--- Extracted information Enclosed Below ---

(* ===== verification/Hashing.v ===== *)
(** * Hashing: the fixed-size byte strings and hash functions the components share

    [Hash], [Address], [Functor] and [Signature] (src/utils/strings.h) are byte strings of a fixed
    size with the lexicographic order of [std::array].  [Utils::sha3] calls [ethash_keccak256], a
    third-party function: it is the operation of the class [Keccak]. *)

From S2P Require Import Prelude Bytes.

(** [ethash_keccak256]: 32 bytes for any input. *)
Class Keccak := {
  ethash_keccak256 : list Z → list Z;
  keccak_length b : length (ethash_keccak256 b) = 32%nat;
  keccak_bytes b : bytes_ok (ethash_keccak256 b)
}.

(** [Hash Utils::sha3(const BytesArrView input)]. *)
Definition sha3 `{Keccak} (input : list Z) : list Z := ethash_keccak256 input.

(** [FixedBytes<N>()] fills the array with zeros. *)
Definition zero_bytes (n : nat) : list Z := replicate n 0.
Definition zero_hash : list Z := zero_bytes 32.
Definition zero_address : list Z := zero_bytes 20.

(** The size check of the [FixedBytes] constructors. *)
Definition FixedBytes_of (n : nat) (data : list Z) : result (list Z) :=
  if decide (length data = n) then Ok data else Throw InvalidArgument.

(** [FixedBytes::operator<]: the lexicographic order of [std::array<Byte, N>]. *)
Fixpoint bytes_ltb (a b : list Z) : bool :=
  match a, b with
  | [], [] => false
  | [], _ :: _ => true
  | _ :: _, [] => false
  | x :: a, y :: b => if x <? y then true else if y <? x then false else bytes_ltb a b
  end.

(** [std::min] and [std::max] on that order. *)
Definition std_min (a b : list Z) : list Z := if bytes_ltb b a then b else a.
Definition std_max (a b : list Z) : list Z := if bytes_ltb a b then b else a.

(** A pair of distinct inputs with the same hash. *)
Definition collision `{Keccak} : Prop :=
  ∃ x y : list Z, x ≠ y ∧ sha3 x = sha3 y.

Lemma bytes_ltb_irrefl a : bytes_ltb a a = false.
Proof. induction a as [|x a IH]; simpl; [done|]. by rewrite !Z.ltb_irrefl. Qed.

Lemma bytes_ltb_asym a b : bytes_ltb a b = true → bytes_ltb b a = false.
Proof.
  revert b. induction a as [|x a IH]; intros [|y b]; simpl; try done.
  destruct (Z.ltb_spec x y), (Z.ltb_spec y x); try done; try lia. auto.
Qed.

Lemma bytes_ltb_total a b : bytes_ltb a b = false → bytes_ltb b a = false → a = b.
Proof.
  revert b. induction a as [|x a IH]; intros [|y b]; simpl; try done.
  destruct (Z.ltb_spec x y), (Z.ltb_spec y x); try done; try lia.
  intros. f_equal; [lia|auto].
Qed.

Lemma bytes_ltb_trans a b c : bytes_ltb a b = true → bytes_ltb b c = true → bytes_ltb a c = true.
Proof.
  revert b c. induction a as [|x a IH]; intros [|y b] [|z c]; simpl; try done.
  destruct (Z.ltb_spec x y), (Z.ltb_spec y x), (Z.ltb_spec y z), (Z.ltb_spec z y),
    (Z.ltb_spec x z), (Z.ltb_spec z x); try done; try lia. eauto.
Qed.

Lemma std_min_comm a b : std_min a b = std_min b a.
Proof.
  unfold std_min. destruct (bytes_ltb b a) eqn:E1, (bytes_ltb a b) eqn:E2; try done.
  - by rewrite (bytes_ltb_asym _ _ E1) in E2.
  - by apply bytes_ltb_total.
Qed.

Lemma std_max_comm a b : std_max a b = std_max b a.
Proof.
  unfold std_max. destruct (bytes_ltb a b) eqn:E1, (bytes_ltb b a) eqn:E2; try done.
  - by rewrite (bytes_ltb_asym _ _ E1) in E2.
  - symmetry. by apply bytes_ltb_total.
Qed.

Lemma std_min_max a b : (std_min a b = a ∧ std_max a b = b) ∨ (std_min a b = b ∧ std_max a b = a).
Proof.
  unfold std_min, std_max. destruct (bytes_ltb b a) eqn:E1.
  - right. by rewrite (bytes_ltb_asym _ _ E1).
  - left. split; [done|]. destruct (bytes_ltb a b) eqn:E2; [done|]. by apply bytes_ltb_total.
Qed.

Lemma sha3_length `{Keccak} b : length (sha3 b) = 32%nat.
Proof. apply keccak_length. Qed.

Lemma sha3_ok `{Keccak} b : bytes_ok (sha3 b).
Proof. apply keccak_bytes. Qed.

#[export] Hint Resolve sha3_length sha3_ok : code.
#[export] Hint Rewrite @sha3_length : code_rw.

(** A concrete instance for witnesses: the length of the input and its value, in 32 bytes. *)
Definition toy_keccak (b : list Z) : list Z :=
  be_encode 4 (Z.of_nat (length b)) ++ be_encode 28 (be_decode b).

Program Definition toy_hash : Keccak := {| ethash_keccak256 := toy_keccak |}.
Next Obligation. intros b. unfold toy_keccak. by rewrite length_app, !be_encode_length. Qed.
Next Obligation. intros b. apply Forall_app. split; apply be_encode_ok. Qed.

(** The iteration order of a [std::unordered_map] ([SafeHash] chooses the buckets): every entry once, in an order the
    program does not fix. *)
Class HashOrder := {
  in_order : ∀ {K : Type} `{Countable K} {A : Type}, gmap K A → list (K * A);
  in_order_perm {K : Type} `{Countable K} {A} (m : gmap K A) : in_order m ≡ₚ map_to_list m
}.

Program Definition order_ref : HashOrder := {| in_order _ _ _ A m := map_to_list m |}.
Next Obligation. done. Qed.

Section in_order.
Context {HO : HashOrder} {K : Type} `{Countable K}.

Lemma in_order_elem {A} (m : gmap K A) k x : (k, x) ∈ in_order m ↔ m !! k = Some x.
Proof. rewrite in_order_perm. apply elem_of_map_to_list. Qed.

Lemma in_order_keys {A} (m : gmap K A) : NoDup (in_order m).*1.
Proof. rewrite in_order_perm. apply NoDup_fst_map_to_list. Qed.
End in_order.
(* ===== verification/ECDSA.v ===== *)
(** * ECDSA: the Secp256k1 wrappers of src/utils/ecdsa.{h,cpp}

    libsecp256k1 is third-party code: its calls are the operations of the class [LibSecp256k1].
    A key or signature the library refuses becomes the all-zero string, as in the sources. *)

From S2P Require Import Prelude Bytes SizedInts Hashing.

Definition ecConst : Z :=
  115792089237316195423570985008687907852837564279074904382605163141518161494337.

Class LibSecp256k1 := {
  (** [secp256k1_ecdsa_recover] on a compact signature, its recovery id and a message hash; the
      result is the uncompressed serialisation of the key. *)
  secp_recover : list Z → Z → list Z → option (list Z);
  secp_pubkey_create : list Z → option (list Z);
  (** [secp256k1_ecdsa_sign_recoverable]: the compact signature and its recovery id. *)
  secp_sign : list Z → list Z → option (list Z * Z);
  secp_pubkey_format k p : secp_pubkey_create k = Some p → length p = 65%nat ∧ p !! 0%nat = Some 4;
  secp_sign_format m k sig v :
    secp_sign m k = Some (sig, v) → length sig = 64%nat ∧ bytes_ok sig ∧ 0 ≤ v ≤ 3 ∧
    0 < be_decode (take 32 sig) < ecConst ∧ 0 < be_decode (drop 32 sig) < ecConst
}.

Definition UPubKey_zero : list Z := zero_bytes 65.

(** [FixedBytes::operator bool]. *)
Definition nonzero (b : list Z) : bool := existsb (λ x, negb (x =? 0)) b.

Section secp.
Context {LS : LibSecp256k1} {BB : BoostBits} {KC : Keccak}.

Definition recover (sig msg : list Z) : list Z :=
  let v := sig !!! 64%nat in
  if 3 <? v then UPubKey_zero
  else match secp_recover (take 64 sig) v msg with
       | Some serializedPubkey => serializedPubkey
       | None => UPubKey_zero
       end.

Definition makeSig (r s v : Z) : list Z := uint256ToBytes r ++ uint256ToBytes s ++ [v].

Definition verifySig (r s v : Z) : bool :=
  (v <=? 1) && (0 <? r) && (0 <? s) && (r <? ecConst) && (s <? ecConst).

Definition toUPub (key : list Z) : list Z := default UPubKey_zero (secp_pubkey_create key).

Definition toAddress (key : list Z) : list Z := drop 12 (sha3 (take 64 (drop 1 key))).

(** [sign]: the signature is put in its low-s form. *)
Definition sign (msg key : list Z) : list Z :=
  match secp_sign msg key with
  | None => zero_bytes 65
  | Some (sig, rawV) =>
      let r := be_decode (take 32 sig) in
      let s := be_decode (drop 32 sig) in
      if ecConst / 2 <? s then makeSig r (ecConst - s) (Z.lxor rawV 1)
      else makeSig r s rawV
  end.

(** [Signature::r], [s] and [v]. *)
Definition sig_r (sig : list Z) : Z := be_decode (take 32 sig).
Definition sig_s (sig : list Z) : Z := be_decode (take 32 (drop 32 sig)).
Definition sig_v (sig : list Z) : Z := sig !!! 64%nat.

Lemma makeSig_fields sig :
  bytes_ok sig → length sig = 65%nat → makeSig (sig_r sig) (sig_s sig) (sig_v sig) = sig.
Proof.
  intros Hok Hl. unfold makeSig, sig_r, sig_s, sig_v.
  assert (H1 : length (take 32 sig) = 32%nat) by (rewrite length_take; lia).
  assert (H2 : length (take 32 (drop 32 sig)) = 32%nat) by (rewrite length_take, length_drop; lia).
  assert (Hb1 : bytes_ok (take 32 sig)) by by apply Forall_take.
  assert (Hb2 : bytes_ok (take 32 (drop 32 sig))) by by apply Forall_take, Forall_drop.
  assert (B1 := be_decode_bound _ Hb1). assert (B2 := be_decode_bound _ Hb2).
  rewrite H1, pow256 in B1. rewrite H2, pow256 in B2.
  rewrite !uint256ToBytes_encode, !be_encode_decode_n by done.
  rewrite <- (take_drop 32 sig) at 4. f_equal.
  rewrite <- (take_drop 32 (drop 32 sig)) at 2. f_equal.
  rewrite drop_drop. change (32 + 32)%nat with 64%nat. destruct (lookup_lt_is_Some_2 sig 64) as [x Hx]; [lia|].
  rewrite (list_lookup_total_correct _ _ _ Hx). rewrite (drop_S _ _ _ Hx).
  f_equal. rewrite drop_ge; [done|lia].
Qed.

Lemma toAddress_length k : length (toAddress k) = 20%nat.
Proof. unfold toAddress. by rewrite length_drop, sha3_length. Qed.

Lemma toUPub_nonzero key p : secp_pubkey_create key = Some p → nonzero (toUPub key) = true.
Proof.
  intros Hk. unfold toUPub. rewrite Hk. destruct (secp_pubkey_format _ _ Hk) as [_ Hp]. cbn.
  unfold nonzero. apply existsb_exists. exists 4. split; [|done].
  apply list_elem_of_In. by eapply list_elem_of_lookup_2.
Qed.

Lemma sign_format msg key :
  bytes_ok (sign msg key) ∧ length (sign msg key) = 65%nat.
Proof.
  unfold sign. destruct (secp_sign msg key) as [[sig v]|] eqn:E.
  - destruct (secp_sign_format _ _ _ _ E) as (Hl & Hok & Hv & Hr & Hs).
    assert (Hn : ecConst < 2 ^ 256) by by vm_compute.
    set (r := be_decode (take 32 sig)) in *. set (s := be_decode (drop 32 sig)) in *.
    assert (Hm : ∀ s' v', in_uint 256 s' → is_byte v' →
      bytes_ok (makeSig r s' v') ∧ length (makeSig r s' v') = 65%nat).
    { intros s' v' Hs' Hv'. unfold makeSig.
      rewrite !uint256ToBytes_encode, !length_app, !be_encode_length by (done || (unfold in_uint; lia)).
      split; [|done]. apply Forall_app; split; [apply be_encode_ok|].
      apply Forall_app; split; [apply be_encode_ok|by constructor]. }
    unfold in_uint, is_byte in Hm. destruct (Z.ltb_spec (ecConst / 2) s); apply Hm; try lia.
    assert (v = 0 ∨ v = 1 ∨ v = 2 ∨ v = 3) as [->|[->|[->| ->]]] by lia;
      split; by vm_compute.
  - split; [|done]. apply Forall_replicate. split; lia.
Qed.

Lemma verifySig_bounds r s v :
  verifySig r s v = true → v ≤ 1 ∧ in_uint 256 r ∧ in_uint 256 s ∧ 0 < r ∧ 0 < s.
Proof.
  unfold verifySig, in_uint. intros Hv. bool_to_Z. assert (ecConst < 2 ^ 256) by by vm_compute. lia.
Qed.
End secp.

(** A concrete library for the witnesses: one key pair and one signature. *)
Definition toy_pubkey : list Z := 4 :: replicate 64 9.

Program Definition toy_secp : LibSecp256k1 := {|
  secp_recover sig v msg := Some toy_pubkey;
  secp_pubkey_create k := Some toy_pubkey;
  secp_sign m k := Some (be_encode 32 11 ++ be_encode 32 13, 1)
|}.
Next Obligation. intros k p [= <-]. done. Qed.
Next Obligation.
  intros m k sig v [= <- <-]. repeat split; try lia; try by vm_compute.
  by_compute.
Qed.
(** C26: what the signing constructor builds, the parser accepts and reads back unchanged: the node
    that receives a locally signed transaction sees the same sender, hash and fields. The fields fit
    their types ([TxBlock_typed]); the nonce and the gas limit are below [2^64], the data is not of 55 bytes, and the RLP form
    has more than 55 bytes ([TxBlock_parseable]); without this the parser refuses it
    ([TxBlock_data55_refused]). *)
Theorem TxBlock_signed_parses to from data chainId nonce value mpf mf gasLimit privKey tx :
  TxBlock_new to from data chainId nonce value mpf mf gasLimit privKey = Ok tx →
  TxBlock_typed tx → TxBlock_parseable tx → is_Some (secp_pubkey_create privKey) →
  TxBlock_parse (TxBlock_rlpSerialize tx true) = Ok tx.
Proof.
  intros Hnew Ht Hp [pk Hk]. apply parse_serialize_aux; [done..|].
  unfold TxBlock_new in Hnew.
  apply result_bind_ok in Hnew as (? & Ha & Hnew). apply throw_if_ok, bool_decide_eq_false in Ha.
  apply result_bind_ok in Hnew as (? & Hr & Hnew). apply throw_if_ok, bool_decide_eq_false in Hr.
  apply result_bind_ok in Hnew as (? & Hv & Hnew). apply throw_if_ok, negb_false_iff in Hv.
  apply Ok_inj in Hnew as <-.
  apply dec_stable in Ha, Hr. 
  match goal with |- context [sign ?m _] => destruct (sign_format m privKey) as [Hok Hl] end.
  apply (makeSig_fields _ Hok) in Hl.
  match type of Hr with _ = recover _ ?m => set (msg := m) in * end.
  assert (Hkey : ∀ f h, tx_key (with_from_hash (with_signature
    (mkTxBlock to from data chainId nonce value mpf mf gasLimit 0 0 0 zero_hash)
    (sig_v (sign msg privKey)) (sig_r (sign msg privKey)) (sig_s (sign msg privKey))) f h)
    = toUPub privKey).
  { intros f h. unfold tx_key. cbn [r_ s_ v_ with_from_hash with_signature].
    rewrite Hl, Hr. reflexivity. }
  split; [exact Hv|]. rewrite !Hkey. split; [by eapply toUPub_nonzero|].
  split; [by symmetry|reflexivity].
Qed.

--- End of Enclosed Extracted information ---

What is needed ▸ The output should be exactly the lines above from the line containing "try lia. auto." to the line containing "Proof. apply keccak_length. Qed.", inclusive, with no other lines.

Answer ▸
  destruct (Z.ltb_spec x y), (Z.ltb_spec y x); try done; try lia. auto.
Qed.

Lemma bytes_ltb_total a b : bytes_ltb a b = false → bytes_ltb b a = false → a = b.
Proof.
  revert b. induction a as [|x a IH]; intros [|y b]; simpl; try done.
  destruct (Z.ltb_spec x y), (Z.ltb_spec y x); try done; try lia.
  intros. f_equal; [lia|auto].
Qed.

Lemma bytes_ltb_trans a b c : bytes_ltb a b = true → bytes_ltb b c = true → bytes_ltb a c = true.
Proof.
  revert b c. induction a as [|x a IH]; intros [|y b] [|z c]; simpl; try done.
  destruct (Z.ltb_spec x y), (Z.ltb_spec y x), (Z.ltb_spec y z), (Z.ltb_spec z y),
    (Z.ltb_spec x z), (Z.ltb_spec z x); try done; try lia. eauto.
Qed.

Lemma std_min_comm a b : std_min a b = std_min b a.
Proof.
  unfold std_min. destruct (bytes_ltb b a) eqn:E1, (bytes_ltb a b) eqn:E2; try done.
  - by rewrite (bytes_ltb_asym _ _ E1) in E2.
  - by apply bytes_ltb_total.
Qed.

Lemma std_max_comm a b : std_max a b = std_max b a.
Proof.
  unfold std_max. destruct (bytes_ltb a b) eqn:E1, (bytes_ltb b a) eqn:E2; try done.
  - by rewrite (bytes_ltb_asym _ _ E1) in E2.
  - symmetry. by apply bytes_ltb_total.
Qed.

Lemma std_min_max a b : (std_min a b = a ∧ std_max a b = b) ∨ (std_min a b = b ∧ std_max a b = a).
Proof.
  unfold std_min, std_max. destruct (bytes_ltb b a) eqn:E1.
  - right. by rewrite (bytes_ltb_asym _ _ E1).
  - left. split; [done|]. destruct (bytes_ltb a b) eqn:E2; [done|]. by apply bytes_ltb_total.
Qed.

Lemma sha3_length `{Keccak} b : length (sha3 b) = 32%nat.
Proof. apply keccak_length. Qed.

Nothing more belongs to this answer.